TASK PROMPT:
Repeat the stretch of entries below from the line with "(* ===== verification/Client.v ===== *)" through the line with "An interceptor is". Include both ends and add nothing.

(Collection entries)
Lemma createStream_resumes o network aborted fuel hs cur v l :
  plain_data o → tracks hs cur (lastEventId v) →
  createStream o network aborted fuel cur v = Some l → resumes hs (lastEventId v) l.
Proof.
  intros Hp. revert cur v l. induction fuel as [|fuel IH]; intros cur v l Ht Hl; [done|].
  pose proof (attempt_headers_spec hs (lastEventId v)) as Hspec.
  rewrite <-(tracks_attempt hs cur) in Hspec by done.
  apply createStream_step in Hl as [[_ ->]|[_ [(e & He & ->)|(h & v' & acts & r & Ha & Hrun & Hq & _ & Hl)]]];
    [done|by rewrite He in Hspec|].
  rewrite Ha in Hspec.
  pose proof (run_connection_id o (at_attempt v) (network (S (attempt v)) h) Hp) as Hid.
  pose proof (run_connection_kept o (at_attempt v) (network (S (attempt v)) h)) as Hk.
  rewrite Hrun in Hid, Hk. simpl in Hid, Hk.
  destruct Hl as [[_ ->]|(e & _ & [[_ ->]|(rest & _ & Hrest & ->)])]; (split; [done|]).
  - rewrite <-(app_nil_r acts). by apply resumes_quiet.
  - by apply resumes_quiet.
  - apply resumes_quiet; [done|]. simpl. rewrite <-Hid.
    eapply IH; [|exact Hrest]. by eapply tracks_after.
Qed.

(** C24. Reconnection resumes. For a stream whose options give no validator and no transformer
    (the SDK has neither): every request has the headers of the options and, as its Last-Event-ID,
    the id in force at the last event delivered before it, the first request having none; the stream
    rejects, without [onSseError] and without a further attempt, exactly where that id (or a header
    of the options) is not something a header can carry. With a validator or a transformer that
    rejects it is false, see [rejected_event_is_skipped]. *)
Theorem sse_resumes_from_last_id o network aborted fuel hs l :
  plain_data o → createSseClient o network aborted fuel hs = Some l → resumes hs None l.
Proof. intros Hp Hl. by apply (createStream_resumes o network aborted fuel hs hs (initial_vars o)). Qed.

Lemma sse_resumes_from_last_id_witness :
  resumes (HeadersObject {["x-tag"%js := "a"%js]}) None
    [Connect {["x-tag"%js := "a"%js]};
     OnEvent (mkStreamEvent (VInt 1) None (Some "7"%js) 3000); Yield (VInt 1);
     OnError VNull; Sleep 3000;
     Connect {["last-event-id"%js := "7"%js; "x-tag"%js := "a"%js]};
     OnEvent (mkStreamEvent (VInt 2) None (Some [960%N]) 3000); Yield (VInt 2);
     OnError VNull; Sleep 6000;
     Reject js_type_error].
Proof.
  apply (sse_resumes_from_last_id (SseOptions None None None None None)
    (λ n _, if (n =? 1)%nat then Body ["id: 7" ++ [LF] ++ "data: 1" ++ [LF; LF]] (Some VNull)
            else Body ["id: " ++ [960%N; LF] ++ "data: 2" ++ [LF; LF]] (Some VNull))
    (λ _, false) 3); [split; reflexivity | vm_compute; reflexivity].
Defined.
(* ===== verification/Client.v ===== *)
(** * The HTTP client

    Models [createClient] of [lib/api/client/client.gen.ts] (configuration,
    [beforeRequest], [request], the method functions) and, of
    [lib/api/client/utils.gen.ts], [getParseAs], [mergeConfigs], [createConfig].

    [W] is the world outside the client: what [fetch], interceptors, validators
    and transformers can observe and change.  Each of them is a computation
    [M W jsval _]; an [await] runs it to its end.  A setting that is absent is
    [None] ([{...a, ...b}] lets [b] decide where it has one).  An interceptor is
    referred to by a number, the identity of the function; the tables that give
    the functions are parameters. *)

From S2P Require Import Prelude JsString JsValue Json UrlBuilder Headers Interceptors.

Open Scope js_monad_scope.

(** ** Requests and responses of the platform *)

Inductive parse_as := PAuto | PArrayBuffer | PBlob | PFormData | PJson | PStream | PText.

#[export] Instance parse_as_eq_dec : EqDecision parse_as.
Proof. solve_decision. Defined.

Record Request := mkRequest {
  r_method : jstr;
  r_url : jstr;
  r_headers : headers;
  r_body : jsval;
  r_credentials : jstr;
}.

(** A response whose body has not been read: reading it as text or in another format succeeds or
    rejects. *)
Record Response := mkResponse {
  s_status : Z;
  s_headers : headers;
  s_text : outcome jsval jstr;
  s_read : parse_as → outcome jsval jsval;
  s_body : jsval;
}.

(** [response.ok]. *)
Definition s_ok (r : Response) : bool := ((200 <=? s_status r) && (s_status r <=? 299))%Z.

(** [response[parseAs]()]. *)
Definition read_as (p : parse_as) (r : Response) : outcome jsval jsval :=
  match p with PText => VStr <$> s_text r | _ => s_read r p end.

Definition header_of (name : jstr) (h : headers) : option jstr :=
  match headers_get name h with Return o => o | Throw _ => None end.

(** ** [getParseAs] *)

Definition getParseAs (contentType : option jstr) : option parse_as :=
  match contentType with
  | None | Some [] => Some PStream
  | Some contentType =>
      let cleanContent := js_trim (default [] (head (js_split ";" contentType))) in
      match cleanContent with
      | [] => None
      | _ =>
          if startsWith "application/json" cleanContent || endsWith "+json" cleanContent then Some PJson
          else if cleanContent =js "multipart/form-data" then Some PFormData
          else if existsb (λ type, startsWith type cleanContent)
                    ["application/"; "audio/"; "image/"; "video/"] then Some PBlob
          else if startsWith "text/" cleanContent then Some PText
          else None
      end
  end.

(** ** Options *)

(** The request data a [requestValidator] receives. *)
Record request_data := mkRequestData {
  data_path : option (list (jstr * jsval));
  data_query : option (list (jstr * jsval));
  data_body : jsval;
  data_headers : headers;
}.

RESULT:
(* ===== verification/Client.v ===== *)
(** * The HTTP client

    Models [createClient] of [lib/api/client/client.gen.ts] (configuration,
    [beforeRequest], [request], the method functions) and, of
    [lib/api/client/utils.gen.ts], [getParseAs], [mergeConfigs], [createConfig].

    [W] is the world outside the client: what [fetch], interceptors, validators
    and transformers can observe and change.  Each of them is a computation
    [M W jsval _]; an [await] runs it to its end.  A setting that is absent is
    [None] ([{...a, ...b}] lets [b] decide where it has one).  An interceptor is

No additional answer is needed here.